Semilir angin lembut di akhir musim gugur bulan September ini benar benar membuatku betah berada di sini. Di dekat danau Xihai di samping bangunan bersejarah dinasty Yuan yang berupa kuil dan rumah rumah mewah di bawah pohon yang mulai memutih karena salju sudah mulai turun.

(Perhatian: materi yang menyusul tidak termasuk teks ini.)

(** [TaskState::try_from(value).ok().filter(|state| *state != TaskState::Unspecified)]. *)
Definition wire_state (value : Z) : option A2ATaskState :=
  match A2ATaskState_from_wire value with Ok s => Some s | Err _ => None end.

Definition validate_timestamp (t : PbTimestamp) (field : string) : result A2AContractError unit :=
  fail_if (negb ((MIN_PROTOBUF_TIMESTAMP_SECONDS <=? timestamp_seconds t)
                 && (timestamp_seconds t <=? MAX_PROTOBUF_TIMESTAMP_SECONDS))
           || negb ((0 <=? timestamp_nanos t) && (timestamp_nanos t <? 1000000000)))
    (A2AOutOfRange field).

(** The states that carry a reason. *)
Definition reason_state (s : A2ATaskState) : bool :=
  match s with Failed | Rejected | Canceled => true | _ => false end.

Definition validate_terminal_reason_metadata (metadata : option PbStruct) (state : A2ATaskState)
    (field : string) : result A2AContractError unit :=
  match metadata with
  | None => if reason_state state then Err (A2AMissingField field) else Ok tt
  | Some fields =>
      fail_if (negb (Z.of_nat (size fields) =? 1)) (A2AUnsupportedField field);;
      match fields !! INITIAL_TASK_TERMINAL_REASON_FIELD with
      | Some (PbString reason) =>
          fail_if ((len reason =? 0) || (MAX_A2A_TERMINAL_REASON_BYTES <? len reason)
                   || negb (forallb (fun b => is_ascii_lowercase b || is_ascii_digit b
                                              || bool_decide (b = "_"%byte)) reason))
            (A2AOutOfRange field);;
          if reason_state state then Ok tt else Err (A2AUnsupportedField field)
      | _ => Err (A2AUnsupportedField field)
      end
  end.
(* ===== verification/A2AArtifactForm.v ===== *)
(** * Canonical artifacts

    The canonical JSON of a validated artifact is a fixed point: validating the artifact
    again, or decoding its canonical JSON, gives the same artifact.  The store keeps only the
    canonical bytes, so this is what lets the gateway show an artifact it accepted. *)

From S2P Require Import Prelude TextModel BoundedDocuments Identifiers A2AContracts A2AArtifacts.
Open Scope Z_scope.

(** What the source relies on of [serde_json] and the generated code. *)
Record artifact_json_laws `{ArtifactJson} : Prop := {
  (** A document without repeated keys is read back as it was written. *)
  law_parse : ∀ v b, json_unique v → json_to_vec v = Some b → parse_json b = Some v;
  (** Structured data that was read from JSON is written back as the same JSON. *)
  law_data : ∀ d v d', data_to_value d = Some v → data_from_value (sort_json v) = Some d' →
    data_to_value d' = Some (sort_json v);
  (** An artifact is read back as it was written, member order apart, if its structured data was
      read from JSON. *)
  law_artifact : ∀ a v b,
    Forall (fun p => ∀ d, part_content p = Some (PartData d) → ∃ value, data_from_value value = Some d)
      (wire_artifact_parts a) →
    artifact_to_value a = Some v → json_to_vec (sort_json v) = Some b → artifact_from_slice b = Some a }.

(** ** Sorted documents have no repeated keys *)

Lemma sorted_keys_nodup {A} (l : list (text * A)) : StronglySorted member_lt l → NoDup (fst <$> l).
Proof.
  induction 1 as [|m l _ IH Hm]; simpl; constructor; [|done].
  intros (m' & E & Hin)%list_elem_of_fmap. rewrite Forall_forall in Hm. specialize (Hm m' Hin).
  unfold key_lt in Hm. rewrite E, (compare_refl bytes_compare) in Hm. done.
Qed.

Lemma sort_json_unique v : json_unique (sort_json v).
Proof.
  induction v as [| | | |l IH|l IH] using json_ind'; simpl; try constructor.
  - apply Forall_fmap. exact IH.
  - apply sorted_keys_nodup, btree_collect_sorted.
  - apply btree_collect_Forall. apply (Forall_fmap (fun m : text * json => (m.1, sort_json m.2))). exact IH.
Qed.

Section form.
Context `{ReferenceCodec} `{ArtifactJson} (laws : artifact_json_laws).

Definition data_read (p : WirePart) : Prop :=
  ∀ d, part_content p = Some (PartData d) → ∃ value, data_from_value value = Some d.

Lemma canonicalize_value value :
  canonicalize_json value
  = if fits 0 0 (sort_json value) then Ok (sort_json value, json_nodes (sort_json value))
    else Err (A2AOutOfRange "artifact.part.data").
Proof. by apply canonicalize_json_spec. Qed.

(** ** A validated part validates as itself *)

Lemma validate_part_again p n p' n' :
  validate_part p n = Ok (p', n') → validate_part p' n = Ok (p', n') ∧ data_read p'.
Proof.
  intros E. unfold validate_part in E. apply bind_Ok in E as ([] & _ & E). apply bind_Ok in E as ([] & Hf & E).
  destruct (part_content p) as [[value|value|url|data]|]; [..|done].
  - apply bind_Ok in E as ([] & Hlen & E). apply bind_Ok in E as (m & Hm & E).
    destruct (len (part_media_type p) =? 0) eqn:Hmt.
    + injection E as <- <-. split; [|done]. unfold validate_part. simpl. rewrite Hf. simpl. rewrite Hlen. simpl.
      by rewrite Hm.
    + apply bind_Ok in E as ([] & Hv & E). apply bind_Ok in E as ([] & Ht & [= <- <-]). split; [|done].
      unfold validate_part. simpl. rewrite Hf. simpl. rewrite Hlen. simpl. rewrite Hm. simpl.
      rewrite Hmt, Hv. simpl. by rewrite Ht.
  - apply bind_Ok in E as ([] & Hlen & E). apply bind_Ok in E as ([] & Hv & E). apply bind_Ok in E as (m & Hm & [= <- <-]).
    split; [|done]. unfold validate_part. simpl. rewrite Hf. simpl. rewrite Hlen. simpl. rewrite Hv. simpl. by rewrite Hm.
  - apply bind_Ok in E as ([] & Hlen & E). apply bind_Ok in E as ([] & Hv & E). apply bind_Ok in E as ([] & Hr & [= <- <-]).
    split; [|done]. unfold validate_part. simpl. rewrite Hf. simpl. rewrite Hlen. simpl. rewrite Hv. simpl. by rewrite Hr.
  - apply bind_Ok in E as ([] & _ & E). apply bind_Ok in E as (value & Hvalue%ok_or_Ok & E).
    apply bind_Ok in E as ([v k] & Hc & E). rewrite canonicalize_value in Hc.
    destruct (fits 0 0 (sort_json value)) eqn:Hfits; [|done]. injection Hc as <- <-.
    apply bind_Ok in E as (encoded & Henc & E). apply bind_Ok in E as (m & Hm & E).
    apply bind_Ok in E as (d & Hd%ok_or_Ok & [= <- <-]).
    split; [|intros d' [= <-]; eauto]. unfold validate_part. simpl. rewrite Hf. simpl.
    rewrite (law_data laws _ _ _ Hvalue Hd). cbn [ok_or mbind result_bind].
    rewrite canonicalize_value, sort_json_idem, Hfits. cbn [mbind result_bind]. rewrite Henc. cbn [mbind result_bind].
    rewrite Hm. cbn [mbind result_bind]. by rewrite Hd.
Qed.

Lemma validate_parts_again parts : ∀ n parts',
  validate_parts parts n = Ok parts' → validate_parts parts' n = Ok parts' ∧ Forall data_read parts'
    ∧ length parts' = length parts.
Proof.
  induction parts as [|p parts IH]; intros n parts' E; simpl in E; [injection E as <-; by split_and!|].
  apply bind_Ok in E as ([p' n'] & Hp & E). apply bind_Ok in E as (rest & Hrest & [= <-]).
  destruct (validate_part_again _ _ _ _ Hp) as [Hp' Hd]. destruct (IH _ _ Hrest) as (Hr & Hdr & Hl).
  split_and!; [|by constructor|by simpl; rewrite Hl]. simpl. rewrite Hp'. cbn [mbind result_bind]. by rewrite Hr.
Qed.

(** ** Artifacts *)

(** The canonical form of an artifact is stable: an artifact the profile accepts
    validates again as itself, and its canonical JSON decodes to the same artifact with the
    same canonical JSON, so what the store keeps is what was published. *)
Theorem artifact_canonical_roundtrip w a :
  validate_initial_artifact w = Ok a →
  validate_initial_artifact (artifact_wire a) = Ok a
  ∧ decode_initial_artifact_json (artifact_canonical_json a) = Ok a.
Proof.
  intros E. unfold validate_initial_artifact in E.
  apply bind_Ok in E as (id & Hid & E). apply bind_Ok in E as ([] & Hname & E).
  apply bind_Ok in E as ([] & Hdesc & E). apply bind_Ok in E as ([] & Hp0 & E).
  apply bind_Ok in E as ([] & Hp8 & E). apply bind_Ok in E as ([] & _ & E).
  apply bind_Ok in E as ([] & Hext & E). apply bind_Ok in E as (parts & Hparts & E). cbv zeta in E.
  apply bind_Ok in E as (value & Hvalue & E). apply bind_Ok in E as (canonical & Hcan & E).
  apply bind_Ok in E as ([] & Hbound & E). apply bind_Ok in E as (wire & Hwire%ok_or_Ok & [= <-]).
  destruct (validate_parts_again _ _ _ Hparts) as (Hagain & Hread & Hlen).
  pose proof Hvalue as Hvalue'. apply ok_or_Ok in Hvalue'. pose proof Hcan as Hcan'. apply ok_or_Ok in Hcan'.
  set (normal := mk_WireArtifact _ _ _ parts None _) in *.
  pose proof (law_artifact laws normal value canonical Hread Hvalue' Hcan') as Hfrom.
  rewrite Hfrom in Hwire. injection Hwire as <-.
  simpl artifact_wire. simpl artifact_canonical_json.
  assert (validate_initial_artifact normal = Ok (mk_InitialA2AArtifact normal canonical)) as Hval.
  { unfold validate_initial_artifact. unfold normal at 1 2 3 4 5 6 7 8 9 10 11 12.
    cbn [wire_artifact_id wire_artifact_name wire_artifact_description wire_artifact_parts
      wire_artifact_metadata wire_artifact_extensions].
    assert (len parts = len (wire_artifact_parts w)) as -> by (unfold len; by rewrite Hlen).
    rewrite Hid. cbn [mbind result_bind]. rewrite Hname. cbn [mbind result_bind]. rewrite Hdesc.
    cbn [mbind result_bind]. rewrite Hp0. cbn [mbind result_bind]. rewrite Hp8. cbn [mbind result_bind].
    cbn [require_empty_struct is_some_and fail_if]. cbn [mbind result_bind]. rewrite Hext. cbn [mbind result_bind].
    rewrite Hagain. cbn [mbind result_bind]. cbv zeta. fold normal. rewrite Hvalue. cbn [mbind result_bind]. rewrite Hcan.
    cbn [mbind result_bind]. rewrite Hbound. cbn [mbind result_bind].
    fold normal. by rewrite Hfrom. }
  split; [exact Hval|]. unfold decode_initial_artifact_json. rewrite Hbound. cbn [mbind result_bind].
  unfold deserialize_strict, reject_duplicate_json_keys.
  apply fail_if_Ok in Hbound. rewrite Hbound. cbn [fail_if mbind result_bind].
  rewrite (law_parse laws _ _ (sort_json_unique value) Hcan').
  rewrite (proj2 (unique_json_spec _) (sort_json_unique value)). cbn [negb fail_if mbind result_bind].
  rewrite Hfrom. exact Hval.
Qed.

End form.
(* ===== verification/A2AEffects.v ===== *)
(** * Programs of the A2A gateway process

    The asynchronous functions of the gateway and the bridge, as programs: a tree of the
    effects they await, each with its continuation.  Between two effects of one program
    any other program of the process, or of another process on the same task store, may
    act; [A2ASystem] gives these interleavings.  [store_call] is the trait
    [A2ATaskStore] of [Konclave.A2ATaskStore/src/store.rs], answered here by the SQLite
    store. *)

From S2P Require Import Prelude Identifiers A2AContracts A2ATaskModel A2AStore A2AStoreRun A2AResponses.
Open Scope Z_scope.

(** ** The task store *)

Inductive store_call : Type -> Type :=
| CreateTask (c : A2ATaskCreation) : store_call CreateA2ATaskOutcome
| GetTask (key : A2ATaskKey) : store_call A2ATaskRecord
| ListTasks (query : A2ATaskListQuery) : store_call A2ATaskListPage
| ListTasksWithArtifacts (query : A2ATaskListQuery) (artifact_limit : Z) : store_call A2ATaskArtifactListPage
| TransitionTask (t : A2ATaskTransition) : store_call TransitionA2ATaskOutcome
| AppendMessage (m : A2ATaskMessage) (now : Z) : store_call AppendA2ATaskRecordOutcome
| AppendWorkingArtifact (a : A2ATaskArtifact) (now maximum : Z) : store_call AppendA2ATaskRecordOutcome
| TaskSnapshot (key : A2ATaskKey) (message_limit artifact_limit : Z) : store_call A2ATaskSnapshot
| StreamUpdates (key : A2ATaskKey) (after_generation after_artifact_sequence message_limit artifact_limit : Z)
    : store_call A2ATaskStreamUpdates
| PruneTasks (now : Z) : store_call A2ATaskPruneOutcome.

Section calls.
Context `{Sha256} (config : A2ASqliteTaskStoreConfig).

Definition call_run {X} (call : store_call X) (db : A2ADb) : result A2ATaskStoreError X * A2ADb :=
  match call with
  | CreateTask c => create_task config db c
  | GetTask key => (get_task db key, db)
  | ListTasks query => (list_tasks db query, db)
  | ListTasksWithArtifacts query limit => (list_tasks_with_artifacts config db query limit, db)
  | TransitionTask t => transition_task config db t
  | AppendMessage m now => append_message config db m now
  | AppendWorkingArtifact a now maximum => append_working_artifact config db a now maximum
  | TaskSnapshot key messages artifacts => (task_snapshot config db key messages artifacts, db)
  | StreamUpdates key generation sequence messages artifacts =>
      (stream_updates config db key generation sequence messages artifacts, db)
  | PruneTasks now => prune config db now
  end.

(** The write a call makes. *)
Definition call_op {X} (call : store_call X) : option task_op :=
  match call with
  | CreateTask c => Some (OpCreate c)
  | TransitionTask t => Some (OpTransition t)
  | AppendMessage m now => Some (OpMessage m now)
  | AppendWorkingArtifact a now maximum => Some (OpWorkingArtifact a now maximum)
  | PruneTasks now => Some (OpPrune now)
  | _ => None
  end.

Lemma call_run_step {X} (call : store_call X) db :
  (call_run call db).2 = match call_op call with Some op => (a2a_step config db op).2 | None => db end.
Proof.
  destruct call; simpl; try done.
  - by destruct (create_task config db c).
  - by destruct (transition_task config db t).
  - by destruct (append_message config db m now).
  - by destruct (append_working_artifact config db a now maximum).
  - by destruct (prune config db now).
Qed.

End calls.

(** ** The local service and the outside *)

Inductive A2AKonclaveLocalServiceError := LocalUnavailable | LocalRequestRejected | LocalInvalidResponse.

Record LocalRequest := mk_LocalRequest {
  local_request_id : bytes;
  local_operation : text;
  local_payload : bytes }.

Inductive A2AGatewayError :=
| GatewayInvalidConfiguration
| GatewayContract
| GatewayRouteMismatch
| GatewayInvalidRequest
| GatewayTaskNotFound
| GatewayConflict
| GatewayCapacityExceeded
| GatewayInvalidTaskProjection
| GatewayResponseTooLarge
| GatewayStorageUnavailable
| GatewayClockUnavailable
| GatewaySubmissionUnavailable
| GatewayResponseWaitExpired
| GatewayUnsupportedOperation.

Global Instance A2AGatewayError_eq_dec : EqDecision A2AGatewayError.
Proof. solve_decision. Defined.

(** What a client of the gateway receives. *)
Inductive gateway_output :=
| OutTask (r : InitialA2ATaskResponse)
| OutTasks (r : InitialA2ATaskListResponse)
| OutEvent (r : InitialA2AStreamResponse)
| OutPublished
| OutError (e : A2AGatewayError).

(** In-process state of the bridge that only decides whether work is started: its
    shutdown flag, its table of observers and its semaphore. *)
Inductive probe :=
| ShutdownRequested
| ObserverRunning (key : A2ATaskKey)
| ObserverSlotFree.

(** ** Programs *)

Inductive prog (A : Type) : Type :=
| Ret (a : A)
| Call {X : Type} (call : store_call X) (k : result A2ATaskStoreError X -> prog A)
(** [clock.now_unix_milliseconds()]. *)
| Clock (k : option Z -> prog A)
(** Whether the deadline of the operation has passed. *)
| Elapsed (k : bool -> prog A)
| Probe (q : probe) (k : bool -> prog A)
(** [sequence.fetch_update(.., checked_add(1))]. *)
| Sequence (k : option Z -> prog A)
| Request (r : LocalRequest) (k : result A2AKonclaveLocalServiceError bytes -> prog A)
(** [tokio::spawn] of an observer. *)
| Spawn (key : A2ATaskKey) (after_cursor : Z) (k : prog A)
| Emit (o : gateway_output) (k : prog A).
Arguments Ret {A} a.
Arguments Call {A X} call k.
Arguments Clock {A} k.
Arguments Elapsed {A} k.
Arguments Probe {A} q k.
Arguments Sequence {A} k.
Arguments Request {A} r k.
Arguments Spawn {A} key after_cursor k.
Arguments Emit {A} o k.

Fixpoint prog_bind {A B} (p : prog A) (f : A -> prog B) : prog B :=
  match p with
  | Ret a => f a
  | Call call k => Call call (fun x => prog_bind (k x) f)
  | Clock k => Clock (fun x => prog_bind (k x) f)
  | Elapsed k => Elapsed (fun x => prog_bind (k x) f)
  | Probe q k => Probe q (fun x => prog_bind (k x) f)
  | Sequence k => Sequence (fun x => prog_bind (k x) f)
  | Request r k => Request r (fun x => prog_bind (k x) f)
  | Spawn key after_cursor k => Spawn key after_cursor (prog_bind k f)
  | Emit o k => Emit o (prog_bind k f)
  end.

Global Instance prog_mret : MRet prog := fun A a => Ret a.
Global Instance prog_mbind : MBind prog := fun A B f p => prog_bind p f.

(** An asynchronous function that returns a [Result], and [.await?]. *)
Abbreviation progR E A := (prog (result E A)).

Definition prog_try {E A B} (p : progR E A) (f : A -> progR E B) : progR E B :=
  prog_bind p (fun r => match r with Ok a => f a | Err e => Ret (Err e) end).

Notation "x ←? p ; k" := (prog_try p (fun x => k)) (at level 20, p at level 100, k at level 200).
Notation "' pat ←? p ; k" := (prog_try p (fun x => match x with pat => k end))
  (at level 20, pat pattern, p at level 100, k at level 200).

(** [?] on a plain [Result]. *)
Definition lift {E A} (r : result E A) : progR E A := Ret r.

Definition store {E X} (map_error : A2ATaskStoreError -> E) (call : store_call X) : progR E X :=
  Call call (fun r => Ret (map_err map_error r)).

Definition clock_now {E} (e : E) : progR E Z := Clock (fun now => Ret (ok_or now e)).

(** [timeout_at(deadline, p).await]: the deadline may cut the program while it waits for
    an effect, which still happens although its result is dropped. *)
Definition until {A} (p : prog (option A)) : prog (option A) :=
  Elapsed (fun passed => if passed then Ret None else p).

Fixpoint timeout_at {A} (p : prog A) : prog (option A) :=
  match p with
  | Ret a => Ret (Some a)
  | Call call k => Call call (fun x => until (timeout_at (k x)))
  | Clock k => Clock (fun x => until (timeout_at (k x)))
  | Elapsed k => Elapsed (fun x => until (timeout_at (k x)))
  | Probe q k => Probe q (fun x => until (timeout_at (k x)))
  | Sequence k => Sequence (fun x => until (timeout_at (k x)))
  | Request r k => Request r (fun x => until (timeout_at (k x)))
  | Spawn key after_cursor k => Spawn key after_cursor (until (timeout_at k))
  | Emit o k => Emit o (until (timeout_at k))
  end.
Lemma wp_timeout {A} (p : prog A) tr (Q : trace → option A → Prop) :
  live tr → (∀ t t' r, later t t' → Q t r → Q t' r) → (∀ t, later tr t → Q t None) →
  wp p tr (fun t a => Q t (Some a)) → wp (timeout_at p) tr Q.
Proof.
  intros Hl HQ. revert tr Hl.
  assert (∀ (q : prog A) (tr tr' : trace), later tr tr' → wp q tr (fun t a => Q t (Some a)) →
    wp q tr' (fun t a => Q t (Some a))) as Hmono.
  { intros q tr tr' Hl Hq. eapply wp_conseq; [exact Hl| |exact Hq]. intros t t' a Ht. by apply HQ. }
  assert (∀ (q : prog A) (tr tr' : trace),
    (∀ t, live t → (∀ t', later t t' → Q t' None) → wp q t (fun t a => Q t (Some a)) → wp (timeout_at q) t Q) →
    (∀ t, later tr t → Q t None) → later tr tr' → wp q tr' (fun t a => Q t (Some a)) →
    wp (until (timeout_at q)) tr' Q) as Hcut.
  { intros q tr tr' IH HN Hl Hq. apply wp_until; [intros t Ht; apply HN; by eapply later_trans|].
    intros t Ht. apply IH; [by eapply later_live| |by eapply Hmono].
    intros t' Ht'. apply HN. by eapply later_trans; [|eapply later_trans]. }
  induction p as [a|X call k IH|k IH|k IH|q k IH|k IH|r k IH|key cursor k IH|o k IH];
    intros tr Hl HN; cbn [timeout_at wp]; intros Hp; [done|..]; intros;
    try (eapply performs_mono; [|by eauto]; intros Hlive Hk);
    (eapply Hcut; [by eauto|exact HN|(by eapply later_app) || eassumption|by eauto]).
Qed.

End logic.

(** ** The system *)

Section system.
Context `{Sha256} `{ReferenceCodec} `{ArtifactJson} `{ResponseCodec} `{BridgeJson}.
Context (config : A2ASqliteTaskStoreConfig) (route : A2AAgentRoute) (wait : A2AGatewayWaitConfig)
  (bridge_config : A2AKonclaveBridgeConfig) (nonce : bytes).

Local Instance bridge_submitter : A2ATaskSubmitter := submit_locked.

Definition answer {A} (out : A → gateway_output) (p : progR A2AGatewayError A) : prog unit :=
  prog_bind p (fun r => Emit (match r with Ok a => out a | Err e => OutError e end) (Ret tt)).

Definition streamed (p : progR A2AGatewayError TaskStreamState) : prog unit :=
  prog_bind p (fun r => match r with
                        | Ok st => stream_loop (max_polls wait) st
                        | Err e => Emit (OutError e) (Ret tt)
                        end).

“Fēicháng měilì dì dìfāng..” desisku memandang air danau yang kehijauan
“ni hao Yumi..” ucap seseorang dari arah belakang. Dan akupun berbalik menatap sosok pemuda kurus tinggi berwajah campuran Asia dan Eropa yang meyunggingkan senyum padaku yang di panggilnya Yumi. Ya namaku Yumi, Yumi san tepatnya, hanya saja hampir semua temanku memanggilku dengan semutan ‘meinu’. Tau kan artinya..? artinya si cantik. Entah hanya ledekan atau memang wajahku yang super Asia ini memang menarik
“shi.. ni hao ju..” jawabku pemuda tampan nan kurus sang selama ini selalu menemaniku. Alberth Yang Si, itulah namanya, nama terindah yang pernah aku puji seumur hidupku.
“mengapa kaubarada di tempat ini..??” tanyanya seolah aku adalah anak kecil yang tidak bisa menjaga diri dengan baik.
“bukan kau sudah mengenalku lama?? Jadi untuk apa lagi aku disini selain menikmati pergantian musim??” jawabku ringkas sambil tersenyum ringan
“kau selalu begitu.. mencari sesuatu yang tak pasti.. apa sih enaknya menjadi penulis..??” ucapnya dengan nada setengah mengejek
“Wèishéme......?” jawabku sambil menepuk pundaknya dan tersenyum simpul, meninggalkannya ditepian danau Xihai sendiri, sementara aku terus berjalan menuju ke jalan raya memberhentikan taxi dan pulang ke rumah

***

“Yumi san nǐ shì hěn piàoliang..”desah ku pelan, menatap punggung gadis tiong hoa yang aku kagumi sejak awal pertemuan dengannya. gadis penulis yang misterius tapi ada sisi menyenangkan di balik semua kemisteriusannya. mungkin itu hal petama yang membuatku terpesona pada gadis itu.
langkah mulai berjalan meninggalkan tempat wisata yang dulu di operasikan pada dinasty yuan itu.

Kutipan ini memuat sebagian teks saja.